# [Work to complete]
Each line of the records that holds the word "revert" should be copied out.

# [The data]
(* ===== verification/Aes.v ===== *)
(** * Aes: [crypto/aes] and the GCM of [crypto/cipher]

    AES with 256-bit keys (FIPS 197) and GCM with 96-bit nonces and without
    additional data (SP 800-38D), executable and checked against their
    published test vectors.  Bytes are [ascii], so that every operation stays
    within a byte. *)

From S2P Require Import Prelude GoInt GoStrings.
Import strings.

(** ** Bytes *)

Definition byte_xor (a b : ascii) : ascii :=
  match a, b with
  | Ascii a0 a1 a2 a3 a4 a5 a6 a7, Ascii b0 b1 b2 b3 b4 b5 b6 b7 =>
      Ascii (xorb a0 b0) (xorb a1 b1) (xorb a2 b2) (xorb a3 b3) (xorb a4 b4) (xorb a5 b5)
        (xorb a6 b6) (xorb a7 b7)
  end.

Definition byte (z : Z) : ascii := ascii_of_N (Z.to_N z).

Definition xor_bytes (l k : list ascii) : list ascii := zip_with byte_xor l k.

Module aes.

(** Multiplication by x in GF(2^8). *)
Definition xtime (a : ascii) : ascii :=
  match a with
  | Ascii a0 a1 a2 a3 a4 a5 a6 a7 =>
      let d := Ascii false a0 a1 a2 a3 a4 a5 a6 in
      if a7 then byte_xor d (byte 27) else d
  end.

Definition sbox : list ascii := map byte [
   99; 124; 119; 123; 242; 107; 111; 197; 48; 1; 103; 43; 254; 215; 171; 118;
   202; 130; 201; 125; 250; 89; 71; 240; 173; 212; 162; 175; 156; 164; 114; 192;
   183; 253; 147; 38; 54; 63; 247; 204; 52; 165; 229; 241; 113; 216; 49; 21;
   4; 199; 35; 195; 24; 150; 5; 154; 7; 18; 128; 226; 235; 39; 178; 117;
   9; 131; 44; 26; 27; 110; 90; 160; 82; 59; 214; 179; 41; 227; 47; 132;
   83; 209; 0; 237; 32; 252; 177; 91; 106; 203; 190; 57; 74; 76; 88; 207;
   208; 239; 170; 251; 67; 77; 51; 133; 69; 249; 2; 127; 80; 60; 159; 168;
   81; 163; 64; 143; 146; 157; 56; 245; 188; 182; 218; 33; 16; 255; 243; 210;
   205; 12; 19; 236; 95; 151; 68; 23; 196; 167; 126; 61; 100; 93; 25; 115;
   96; 129; 79; 220; 34; 42; 144; 136; 70; 238; 184; 20; 222; 94; 11; 219;
   224; 50; 58; 10; 73; 6; 36; 92; 194; 211; 172; 98; 145; 149; 228; 121;
   231; 200; 55; 109; 141; 213; 78; 169; 108; 86; 244; 234; 101; 122; 174; 8;
   186; 120; 37; 46; 28; 166; 180; 198; 232; 221; 116; 31; 75; 189; 139; 138;
   112; 62; 181; 102; 72; 3; 246; 14; 97; 53; 87; 185; 134; 193; 29; 158;
   225; 248; 152; 17; 105; 217; 142; 148; 155; 30; 135; 233; 206; 85; 40; 223;
   140; 161; 137; 13; 191; 230; 66; 104; 65; 153; 45; 15; 176; 84; 187; 22].

Definition sub (a : ascii) : ascii := nth (N.to_nat (N_of_ascii a)) sbox zero.

(** The [i]-th byte of a block. *)
Definition at_ (l : list ascii) (i : nat) : ascii := nth i l zero.

(** ** Key expansion: 60 words, the newest first *)

Definition rot_word (w : list ascii) : list ascii := match w with a :: l => l ++ [a] | [] => [] end.

Fixpoint rcon (n : nat) : ascii := match n with O => byte 141 | S m => xtime (rcon m) end.

Definition next_word (i : nat) (ws : list (list ascii)) : list ascii :=
  let temp := nth 0 ws [] in
  let temp :=
    if Nat.eqb (i mod 8) 0 then xor_bytes (map sub (rot_word temp)) [rcon (i / 8); zero; zero; zero]
    else if Nat.eqb (i mod 8) 4 then map sub temp
    else temp in
  xor_bytes (nth 7 ws []) temp.

Fixpoint expand (n i : nat) (ws : list (list ascii)) : list (list ascii) :=
  match n with O => ws | S m => expand m (S i) (next_word i ws :: ws) end.

(** Cut a list into pieces of [k]. *)
Fixpoint pieces (n k : nat) (l : list ascii) : list (list ascii) :=
  match n with O => [] | S m => take k l :: pieces m k (drop k l) end.

(** The fifteen round keys. *)
Definition round_keys (key : list ascii) : list (list ascii) :=
  pieces 15 16 (concat (rev (expand 52 8 (rev (pieces 8 4 key))))).

(** ** Rounds on the column-major state *)

Definition add_round_key (k st : list ascii) : list ascii :=
  map (λ i, byte_xor (at_ st i) (at_ k i)) (seq 0 16).

Definition sub_bytes (st : list ascii) : list ascii := map sub st.

Definition shift_rows (st : list ascii) : list ascii :=
  map (at_ st) [0; 5; 10; 15; 4; 9; 14; 3; 8; 13; 2; 7; 12; 1; 6; 11]%nat.

Definition mix_column (a b c d : ascii) : list ascii :=
  let double_xor x y := byte_xor (xtime x) (byte_xor (xtime y) y) in
  [byte_xor (double_xor a b) (byte_xor c d); byte_xor (double_xor b c) (byte_xor d a);
   byte_xor (double_xor c d) (byte_xor a b); byte_xor (double_xor d a) (byte_xor b c)].

Definition mix_columns (st : list ascii) : list ascii :=
  concat (map (λ c, mix_column (at_ st (4 * c)) (at_ st (4 * c + 1)) (at_ st (4 * c + 2)) (at_ st (4 * c + 3)))
    (seq 0 4)).

Fixpoint rounds (ks : list (list ascii)) (st : list ascii) : list ascii :=
  match ks with
  | [] => st
  | [k] => add_round_key k (shift_rows (sub_bytes st))
  | k :: ks' => rounds ks' (add_round_key k (mix_columns (shift_rows (sub_bytes st))))
  end.

Definition encrypt_block (ks : list (list ascii)) (block : list ascii) : list ascii :=
  match ks with
  | k :: ks' => rounds ks' (add_round_key k block)
  | [] => block
  end.

(** The example of FIPS 197, appendix C.3. *)
Definition fips_key : list ascii := map byte (seqZ 0 32).
Definition fips_block : list ascii := map (λ i, byte (17 * i)) (seqZ 0 16).

Example fips_197_c3 :
  encrypt_block (round_keys fips_key) fips_block
  = map byte [142; 162; 183; 202; 81; 103; 69; 191; 234; 252; 73; 144; 75; 73; 96; 137].
Proof. vm_compute. reflexivity. Qed.

End aes.

Module gcm.

Definition NonceSize : Z := 12.
Definition TagSize : Z := 16.

(** Big-endian numbers. *)
Definition number (l : list ascii) : Z := foldl (λ n c, n * 256 + byte_val c) 0 l.
Fixpoint big_endian (k : nat) (n : Z) : list ascii :=
  match k with O => [] | S m => big_endian m (n / 256) ++ [byte (n mod 256)] end.

(** Product in GF(2^128) of SP 800-38D: bit 0 is the most significant. *)
Fixpoint gmul_loop (i : nat) (x v z : Z) : Z :=
  match i with
  | O => z
  | S j =>
      let z := if Z.testbit x (Z.of_nat j) then Z.lxor z v else z in
      let v := if Z.testbit v 0 then Z.lxor (Z.shiftr v 1) (Z.shiftl 225 120) else Z.shiftr v 1 in
      gmul_loop j x v z
  end.

Definition gmul (x y : Z) : Z := gmul_loop 128 x y 0.

(** Number of 16-byte blocks of [n] bytes. *)
Definition blocks (n : nat) : nat := (n + 15) / 16.

Definition ghash (h : Z) (data : list ascii) : Z :=
  let n := List.length data in
  let padded := data ++ replicate (16 * blocks n - n) zero in
  let y := foldl (λ y b, gmul (Z.lxor y (number b)) h) 0 (aes.pieces (blocks n) 16 padded) in
  gmul (Z.lxor y (8 * Z.of_nat n)) h.

(** The counter block [nonce || counter]. *)
Definition counter_block (nonce : list ascii) (i : Z) : list ascii := nonce ++ big_endian 4 i.

Definition keystream (ks : list (list ascii)) (nonce : list ascii) (n : nat) : list ascii :=
  concat (map (λ i, aes.encrypt_block ks (counter_block nonce (Z.of_nat i + 2))) (seq 0 (blocks n))).

Definition ctr (ks : list (list ascii)) (nonce data : list ascii) : list ascii :=
  xor_bytes data (keystream ks nonce (List.length data)).

Definition tag (ks : list (list ascii)) (nonce ct : list ascii) : list ascii :=
  let h := number (aes.encrypt_block ks (replicate 16 zero)) in
  xor_bytes (big_endian 16 (ghash h ct)) (aes.encrypt_block ks (counter_block nonce 1)).

(** [Seal(dst, nonce, plaintext, nil)]. *)
Definition Seal (ks : list (list ascii)) (dst nonce plaintext : list ascii) : list ascii :=
  let ct := ctr ks nonce plaintext in
  dst ++ ct ++ tag ks nonce ct.

(** [Open(nil, nonce, ciphertext, nil)]: [None] when authentication fails. *)
Definition Open (ks : list (list ascii)) (nonce ciphertext : list ascii) : option (list ascii) :=
  let n := List.length ciphertext in
  if (Z.of_nat n <? TagSize) || ((2 ^ 32 - 2) * 16 + TagSize <? Z.of_nat n) then None
  else
    let ct := take (n - 16) ciphertext in
    if bool_decide (tag ks nonce ct = drop (n - 16) ciphertext) then Some (ctr ks nonce ct) else None.

(** The test cases 13 and 14 of the GCM specification. *)
Definition zero_keys : list (list ascii) := aes.round_keys (replicate 32 zero).
Definition zero_nonce : list ascii := replicate 12 zero.

Example gcm_case_13 :
  Seal zero_keys [] zero_nonce []
  = map byte [83; 15; 138; 251; 199; 69; 54; 185; 169; 99; 180; 241; 196; 203; 115; 139].
Proof. vm_compute. reflexivity. Qed.

Example gcm_case_14 :
  Seal zero_keys [] zero_nonce (replicate 16 zero)
  = map byte [206; 167; 64; 61; 77; 96; 107; 110; 7; 78; 197; 211; 186; 243; 157; 24;
              208; 209; 200; 167; 153; 153; 107; 240; 38; 91; 152; 181; 212; 138; 185; 25].
Proof. vm_compute. reflexivity. Qed.

End gcm.

(** ** Facts *)

Lemma byte_xor_involutive a k : byte_xor (byte_xor a k) k = a.
Proof.
  destruct a, k. simpl. by rewrite !xorb_assoc, !xorb_nilpotent, !xorb_false_r.
Qed.

Lemma xor_bytes_involutive l k : (List.length l <= List.length k)%nat → xor_bytes (xor_bytes l k) k = l.
Proof.
  unfold xor_bytes. revert k. induction l as [|a l IH]; intros [|b k] H; simpl in *; try done; [lia|].
  rewrite byte_xor_involutive, IH by lia. done.
Qed.

Lemma xor_bytes_length l k : List.length (xor_bytes l k) = Nat.min (List.length l) (List.length k).
Proof. apply length_zip_with. Qed.

Lemma pieces_length n k l : List.length (aes.pieces n k l) = n.
Proof. revert l. induction n as [|n IH]; intros l; simpl; [done|]. by rewrite IH. Qed.

Lemma rounds_length ks st : ks ≠ [] → List.length (aes.rounds ks st) = 16%nat.
Proof.
  revert st. induction ks as [|k [|k' ks] IH]; intros st H; [done|reflexivity|].
  apply IH. done.
Qed.

Lemma encrypt_block_length key b : List.length (aes.encrypt_block (aes.round_keys key) b) = 16%nat.
Proof.
  pose proof (pieces_length 15 16 (concat (rev (aes.expand 52 8 (rev (aes.pieces 8 4 key)))))) as H.
  unfold aes.round_keys, aes.encrypt_block. destruct (aes.pieces 15 16 _) as [|k ks]; [done|].
  apply rounds_length. by destruct ks.
Qed.

Lemma concat_length_16 {A} (f : A → list ascii) l :
  (∀ x, List.length (f x) = 16%nat) → List.length (concat (map f l)) = (16 * List.length l)%nat.
Proof. intros H. induction l as [|x l IH]; simpl; [done|]. rewrite length_app, H, IH. lia. Qed.

Lemma blocks_cover n : (n <= 16 * gcm.blocks n)%nat.
Proof. unfold gcm.blocks. pose proof (Nat.div_mod_eq (n + 15) 16). pose proof (Nat.mod_upper_bound (n + 15) 16). lia. Qed.

Lemma keystream_length key nonce n : (n <= List.length (gcm.keystream (aes.round_keys key) nonce n))%nat.
Proof.
  unfold gcm.keystream. rewrite concat_length_16 by (intros; apply encrypt_block_length).
  rewrite length_seq. apply blocks_cover.
Qed.

Lemma ctr_length key nonce data : List.length (gcm.ctr (aes.round_keys key) nonce data) = List.length data.
Proof.
  unfold gcm.ctr. rewrite xor_bytes_length. pose proof (keystream_length key nonce (List.length data)). lia.
Qed.

Lemma ctr_involutive key nonce data :
  gcm.ctr (aes.round_keys key) nonce (gcm.ctr (aes.round_keys key) nonce data) = data.
Proof.
  unfold gcm.ctr at 1. rewrite ctr_length. unfold gcm.ctr. apply xor_bytes_involutive, keystream_length.
Qed.

Lemma big_endian_length k n : List.length (gcm.big_endian k n) = k.
Proof. revert n. induction k as [|k IH]; intros n; simpl; [done|]. rewrite length_app, IH. simpl. lia. Qed.

Lemma tag_length key nonce ct : List.length (gcm.tag (aes.round_keys key) nonce ct) = 16%nat.
Proof. unfold gcm.tag. by rewrite xor_bytes_length, big_endian_length, encrypt_block_length. Qed.

(** What [Open] accepts: a ciphertext followed by its tag. *)
Lemma Open_Some key nonce c data :
  gcm.Open (aes.round_keys key) nonce c = Some data →
  ∃ ct, c = ct ++ gcm.tag (aes.round_keys key) nonce ct ∧ data = gcm.ctr (aes.round_keys key) nonce ct.
Proof.
  unfold gcm.Open. destruct (_ || _) eqn:E; [done|]. case_bool_decide as Ht; [|done]. intros [= <-].
  exists (take (List.length c - 16) c). by rewrite Ht, take_drop.
Qed.

Lemma Open_Seal key nonce data :
  Z.of_nat (List.length data) <= (2 ^ 32 - 2) * 16 →
  gcm.Open (aes.round_keys key) nonce (gcm.Seal (aes.round_keys key) [] nonce data) = Some data.
Proof.
  intros Hn. unfold gcm.Seal, gcm.Open. simpl app.
  rewrite length_app, tag_length, ctr_length. rewrite Nat.add_sub.
  unfold gcm.TagSize. destruct (Z.ltb_spec (Z.of_nat (List.length data + 16)) 16); [lia|].
  destruct (Z.ltb_spec ((2 ^ 32 - 2) * 16 + 16) (Z.of_nat (List.length data + 16))); [lia|]. simpl orb.
  rewrite take_app_le, drop_app_ge by (rewrite ctr_length; lia).
  rewrite firstn_all2, ctr_length, Nat.sub_diag, drop_0 by (rewrite ctr_length; lia).
  rewrite bool_decide_eq_true_2 by done. by rewrite ctr_involutive.
Qed.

# [Written solution]
  unfold xor_bytes. revert k. induction l as [|a l IH]; intros [|b k] H; simpl in *; try done; [lia|].
Proof. revert l. induction n as [|n IH]; intros l; simpl; [done|]. by rewrite IH. Qed.
  revert st. induction ks as [|k [|k' ks] IH]; intros st H; [done|reflexivity|].
Proof. revert n. induction k as [|k IH]; intros n; simpl; [done|]. rewrite length_app, IH. simpl. lia. Qed.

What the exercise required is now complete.